Not much on my mind lately. Actually, plenty of thoughts, but nothing I can tie words around. It was good, then, that my two teens at home planned a camping trip. They’ve been really into rock climbing lately, and wanted to try it outside the gym. Little brother pointed out that the rest of us would be bored and sweaty if we went to a rock outcrop for the weekend. It had to be someplace with water, but still enough that Mom wouldn’t freak. I’m still a beach babe at heart, but the idea of children and moving water in the same frame scares the daylights out of me anymore. Texas’ rivers and their accident rates have cured me of ever nonchalantly taking the kids to play at the waterhole again. The kids are well aware that I will play at the river when we have a Newfoundland dog at my side. Not before.
They chose well. We ended up at Inks Lake, which is part of the flood control system on the Colorado River. Not THE Colorado River, which runs through the Grand Canyon into Lakes Mead and Havasu. This Colorado is the largest river within the state of Texas and winds all around and through Austin. Situated between two dams, Inks Lake is deep and fairly devoid of current. Boaters and bikinis abound. It was perfect for me; I even went out and floated on noodles for over an hour with my teens, watching jetskis and tubers until we turned into shivering, blue prunes.
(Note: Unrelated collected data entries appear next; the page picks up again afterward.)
(* ===== verification/TrackingCopy.v ===== *)
(** * The tracking copy: [execution_engine/src/core/tracking_copy/mod.rs] with
    [tracking_copy/meter.rs] and [tracking_copy/byte_size.rs].

    A [TrackingCopy] executes reads, writes and additions on top of a reader of
    the global state, keeps the changed values in a map, the values it has read
    in a size-bounded cache and a journal of all operations.  The crate
    [linked_hash_map] is an interface: a map whose entries are listed from the
    least to the most recently used one.  Cache sizes are sums of sizes of
    values held in memory and do not overflow a [usize]; their subtraction is
    checked. *)

From S2P Require Import Prelude Bytesrepr Hashing KeyTypes Values PublicKeys Account Contracts AuctionData StoredValue Transform.
Local Open Scope nat_scope.

(** ** [linked_hash_map::LinkedHashMap] *)

Fixpoint assoc_get {K V} `{EqDecision K} (k : K) (l : list (K * V)) : option V :=
  match l with
  | [] => None
  | (k', v) :: l => if decide (k' = k) then Some v else assoc_get k l
  end.
Definition assoc_remove {K V} `{EqDecision K} (k : K) (l : list (K * V)) : list (K * V) :=
  List.filter (fun e => bool_decide (e.1 <> k)) l.

(** What the code relies on: [insert] and [get_refresh] move the entry to the
    back, [pop_front] takes the entry at the front. *)
Class LinkedHashMap (K V : Type) `{EqDecision K} := {
  lhm : Type;
  lhm_entries : lhm -> list (K * V);
  lhm_new : lhm;
  lhm_insert : lhm -> K -> V -> lhm;
  lhm_get_refresh : lhm -> K -> option V * lhm;
  lhm_pop_front : lhm -> option (K * V) * lhm;
  lhm_new_spec : lhm_entries lhm_new = [];
  lhm_insert_spec m k v : lhm_entries (lhm_insert m k v) = assoc_remove k (lhm_entries m) ++ [(k, v)];
  lhm_get_refresh_spec m k :
    (lhm_get_refresh m k).1 = assoc_get k (lhm_entries m) /\
    lhm_entries (lhm_get_refresh m k).2 =
      match assoc_get k (lhm_entries m) with
      | Some v => assoc_remove k (lhm_entries m) ++ [(k, v)]
      | None => lhm_entries m
      end;
  lhm_pop_front_spec m :
    match lhm_entries m with
    | [] => (lhm_pop_front m).1 = None /\ lhm_entries (lhm_pop_front m).2 = []
    | e :: l => (lhm_pop_front m).1 = Some e /\ lhm_entries (lhm_pop_front m).2 = l
    end;
}.
Arguments lhm K V {_ _}.

#[export] Instance KeyTag_eq_dec : EqDecision KeyTag.
Proof. solve_decision. Defined.
#[export] Instance KeyTag_countable : Countable KeyTag.
Proof.
  refine (inj_countable KeyTag_u8 (fun b => match b with
    | Byte.x00 => Some TagAccount | Byte.x01 => Some TagHash | Byte.x02 => Some TagURef
    | Byte.x03 => Some TagTransfer | Byte.x04 => Some TagDeployInfo | Byte.x05 => Some TagEraInfo
    | Byte.x06 => Some TagBalance | Byte.x07 => Some TagBid | Byte.x08 => Some TagWithdraw
    | Byte.x09 => Some TagDictionary | Byte.x0a => Some TagSystemContractRegistry
    | Byte.x0b => Some TagUnbond | Byte.x0c => Some TagChainspecRegistry
    | Byte.x0d => Some TagBlockEffectsRootHash | Byte.x0e => Some TagDeployApprovalsRootHash
    | _ => None end) _).
  by intros [].
Defined.

(** [mem::size_of] of the types the meter measures. *)
Class SizeOf := { size_of_Key : nat; size_of_StoredValue : nat }.

Section TrackingCopy.
Context `{KeyCrates} `{SizeOf} {E : Type}.
Context `{!LinkedHashMap Key StoredValue} `{!LinkedHashMap KeyTag (gset Key)}.

(** ** Sizes *)

Definition StoredValue_byte_size (v : StoredValue) : nat :=
  size_of_StoredValue + (StoredValue_serialized_length v - U8_SERIALIZED_LENGTH).
Definition Key_byte_size (k : Key) : nat := size_of_Key + 0.
Definition measure (v : StoredValue) : nat := size_of_StoredValue + StoredValue_byte_size v.
Definition measure_keys (keys : gset Key) : nat := sum_list (Key_byte_size <$> elements keys).

(** ** The cache *)

Record TrackingCopyCache := MkCache {
  max_cache_size : nat;
  current_cache_size : nat;
  reads_cached : lhm Key StoredValue;
  muts_cached : gmap Key StoredValue;
  key_tag_reads_cached : lhm KeyTag (gset Key);
  key_tag_muts_cached : gmap KeyTag (gset Key);
}.

Definition TrackingCopyCache_new (max_cache_size : nat) : TrackingCopyCache :=
  MkCache max_cache_size 0 lhm_new ∅ lhm_new ∅.

Definition with_reads (c : TrackingCopyCache) (size : nat) (reads : lhm Key StoredValue) : TrackingCopyCache :=
  MkCache (max_cache_size c) size reads (muts_cached c) (key_tag_reads_cached c) (key_tag_muts_cached c).

(** The loop that makes room; it removes an entry in every iteration but the last. *)
Fixpoint evict (fuel : nat) (c : TrackingCopyCache) : res E TrackingCopyCache :=
  match fuel with
  | O => OutOfFuel
  | S fuel =>
      if max_cache_size c <? current_cache_size c then
        match lhm_pop_front (reads_cached c) with
        | (Some (k, v), reads) =>
            let element_size := measure v in
            if current_cache_size c <? element_size then Panic
            else evict fuel (with_reads c (current_cache_size c - element_size) reads)
        | (None, reads) => Ok (with_reads c (current_cache_size c) reads)
        end
      else Ok c
  end.

Definition insert_read (c : TrackingCopyCache) (key : Key) (value : StoredValue) : res E TrackingCopyCache :=
  let element_size := measure value in
  let c := with_reads c (current_cache_size c + element_size) (lhm_insert (reads_cached c) key value) in
  evict (S (length (lhm_entries (reads_cached c)))) c.

Definition insert_key_tag_read (c : TrackingCopyCache) (key_tag : KeyTag) (keys : gset Key)
    : res E TrackingCopyCache :=
  let element_size := measure_keys keys in
  let c := MkCache (max_cache_size c) (current_cache_size c + element_size) (reads_cached c) (muts_cached c)
    (lhm_insert (key_tag_reads_cached c) key_tag keys) (key_tag_muts_cached c) in
  evict (S (length (lhm_entries (reads_cached c)))) c.

Definition insert_write (c : TrackingCopyCache) (key : Key) (value : StoredValue) : TrackingCopyCache :=
  MkCache (max_cache_size c) (current_cache_size c) (reads_cached c) (<[key := value]> (muts_cached c))
    (key_tag_reads_cached c)
    (<[Key_tag key := {[key]} ∪ default ∅ (key_tag_muts_cached c !! Key_tag key)]> (key_tag_muts_cached c)).

Definition cache_get (c : TrackingCopyCache) (key : Key) : option StoredValue * TrackingCopyCache :=
  match muts_cached c !! key with
  | Some value => (Some value, c)
  | None =>
      let '(value, reads) := lhm_get_refresh (reads_cached c) key in
      (value, with_reads c (current_cache_size c) reads)
  end.

Definition get_key_tag_muts_cached (c : TrackingCopyCache) (key_tag : KeyTag) : option (gset Key) :=
  key_tag_muts_cached c !! key_tag.
Definition get_key_tag_reads_cached (c : TrackingCopyCache) (key_tag : KeyTag)
    : option (gset Key) * TrackingCopyCache :=
  let '(keys, reads) := lhm_get_refresh (key_tag_reads_cached c) key_tag in
  (keys, MkCache (max_cache_size c) (current_cache_size c) (reads_cached c) (muts_cached c) reads
    (key_tag_muts_cached c)).

(** ** The tracking copy *)

(** The methods of [StateReader] a tracking copy calls. *)
Record StateReader := MkReader {
  reader_read : Key -> res E (option StoredValue);
  reader_keys_with_prefix : bytes -> res E (list Key);
}.

Record TrackingCopy := MkTrackingCopy {
  reader : StateReader;
  cache : TrackingCopyCache;
  journal : list (Key * Transform);
}.

Definition TrackingCopy_new (r : StateReader) : TrackingCopy :=
  MkTrackingCopy r (TrackingCopyCache_new (1024 * 16)) [].

(** [StateReader for &TrackingCopy<R>]. *)
Definition as_reader (tc : TrackingCopy) : StateReader := {|
  reader_read key :=
    match muts_cached (cache tc) !! key with
    | Some value => Ok (Some value)
    | None => reader_read (reader tc) key
    end;
  reader_keys_with_prefix := reader_keys_with_prefix (reader tc);
|}.

Definition fork (tc : TrackingCopy) : TrackingCopy := TrackingCopy_new (as_reader tc).

Definition with_cache (tc : TrackingCopy) (c : TrackingCopyCache) : TrackingCopy :=
  MkTrackingCopy (reader tc) c (journal tc).
Definition push (tc : TrackingCopy) (key : Key) (t : Transform) : TrackingCopy :=
  MkTrackingCopy (reader tc) (cache tc) (journal tc ++ [(key, t)]).

Definition tc_get (tc : TrackingCopy) (key : Key) : res E (option StoredValue * TrackingCopy) :=
  let '(hit, c) := cache_get (cache tc) key in
  let tc := with_cache tc c in
  match hit with
  | Some value => Ok (Some value, tc)
  | None =>
      found ← reader_read (reader tc) key;
      match found with
      | Some value => c ← insert_read (cache tc) key value; Ok (Some value, with_cache tc c)
      | None => Ok (None, tc)
      end
  end.

Definition get_keys (tc : TrackingCopy) (key_tag : KeyTag) : res E (gset Key * TrackingCopy) :=
  let '(hit, c) := get_key_tag_reads_cached (cache tc) key_tag in
  '(ret, c) ← match hit with
    | Some keys => Ok (keys, c)
    | None =>
        keys ← reader_keys_with_prefix (reader tc) [KeyTag_u8 key_tag];
        c ← insert_key_tag_read c key_tag (list_to_set keys);
        Ok (list_to_set keys, c)
    end;
  match get_key_tag_muts_cached c key_tag with
  | Some keys => Ok (ret ∪ keys, with_cache tc c)
  | None => Ok (ret, with_cache tc c)
  end.

Definition tc_read (tc : TrackingCopy) (key : Key) : res E (option StoredValue * TrackingCopy) :=
  let normalized_key := normalize key in
  '(found, tc) ← tc_get tc normalized_key;
  match found with
  | Some value => Ok (Some value, push tc normalized_key Identity)
  | None => Ok (None, tc)
  end.

Definition tc_write (tc : TrackingCopy) (key : Key) (value : StoredValue) : TrackingCopy :=
  let normalized_key := normalize key in
  push (with_cache tc (insert_write (cache tc) normalized_key value)) normalized_key (Write value).

Inductive AddResult :=
| Success
| AddKeyNotFound (key : Key)
| AddTypeMismatch
| AddSerialization (error : Error).

#[export] Instance AddResult_eq_dec : EqDecision AddResult.
Proof. solve_decision. Defined.

Definition of_TransformError (e : TransformError) : AddResult :=
  match e with TSerialization error => AddSerialization error | TTypeMismatch => AddTypeMismatch end.
(** [From<CLValueError> for AddResult]. *)
Definition AddResult_of_CLValueError (e : CLValueError) : AddResult := of_TransformError (of_CLValueError e).

(** The transform that adds [value]. *)
Definition addition_of (value : StoredValue) : res AddResult Transform :=
  match value with
  | StoredCLValue cl_value =>
      match cl_type cl_value with
      | CLType.I32 => i ← map_err AddResult_of_CLValueError (into_t (A:=int TI32) cl_value); Ok (AddInt32 (int_val i))
      | CLType.U64 => i ← map_err AddResult_of_CLValueError (into_t (A:=int TU64) cl_value); Ok (AddUInt64 (int_val i))
      | CLType.U128 => i ← map_err AddResult_of_CLValueError (into_t (A:=int TU128) cl_value); Ok (AddUInt128 (int_val i))
      | CLType.U256 => i ← map_err AddResult_of_CLValueError (into_t (A:=int TU256) cl_value); Ok (AddUInt256 (int_val i))
      | CLType.U512 => i ← map_err AddResult_of_CLValueError (into_t (A:=int TU512) cl_value); Ok (AddUInt512 (int_val i))
      | _ =>
          if decide (cl_type cl_value = named_key_type) then
            '(name, key) ← map_err AddResult_of_CLValueError (into_t (A:=rstring * Key) cl_value);
            Ok (AddKeys (BTreeMap (btree_insert name key [])))
          else Err AddTypeMismatch
      end
  | _ => Err AddTypeMismatch
  end.

Definition tc_add (tc : TrackingCopy) (key : Key) (value : StoredValue) : res E (AddResult * TrackingCopy) :=
  let normalized_key := normalize key in
  '(found, tc) ← tc_get tc normalized_key;
  match found with
  | None => Ok (AddKeyNotFound normalized_key, tc)
  | Some current_value =>
      match addition_of value with
      | Ok transform =>
          match apply transform current_value with
          | Ok new_value =>
              Ok (Success, push (with_cache tc (insert_write (cache tc) normalized_key new_value))
                normalized_key transform)
          | Err e => Ok (of_TransformError e, tc)
          | Panic => Panic
          | OutOfFuel => OutOfFuel
          end
      | Err r => Ok (r, tc)
      | Panic => Panic
      | OutOfFuel => OutOfFuel
      end
  end.

(** The transforms of [ExecutionEffect::from(journal)]. *)
Definition effect (tc : TrackingCopy) : gmap Key Transform := journal_effects (journal tc).

End TrackingCopy.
I’m often torn between wanting to participate in the fun and photograph it. This time I chose to participate more. We have only a dozen photos of the whole weekend. But more memories are made in the water than on the shore, and that’s where I need to be. Quite frankly, lives are rarely changed by photographers. The game is where the players are.
This was the reason for the trip. The spot Dave chose to jump had no way to get back up. At least that’s what the other jumpers said. He found a way back up once he was in the water, using only strong hands and little tiny outcrops, on the surface at the bottom left of the photo. Don’t ever tell a teenage boy it can’t be done….
Even though the rest of us didn’t rock climb between cliff jumps, we weren’t bored. Hiking, biking, and playing hide ‘n’ seek in the varied landscape kept us busy, too.
Each evening, these guys quietly chatted amongst themselves, and backed up by the harmony of frogs and cicadas, provided sweet music to cap off the day.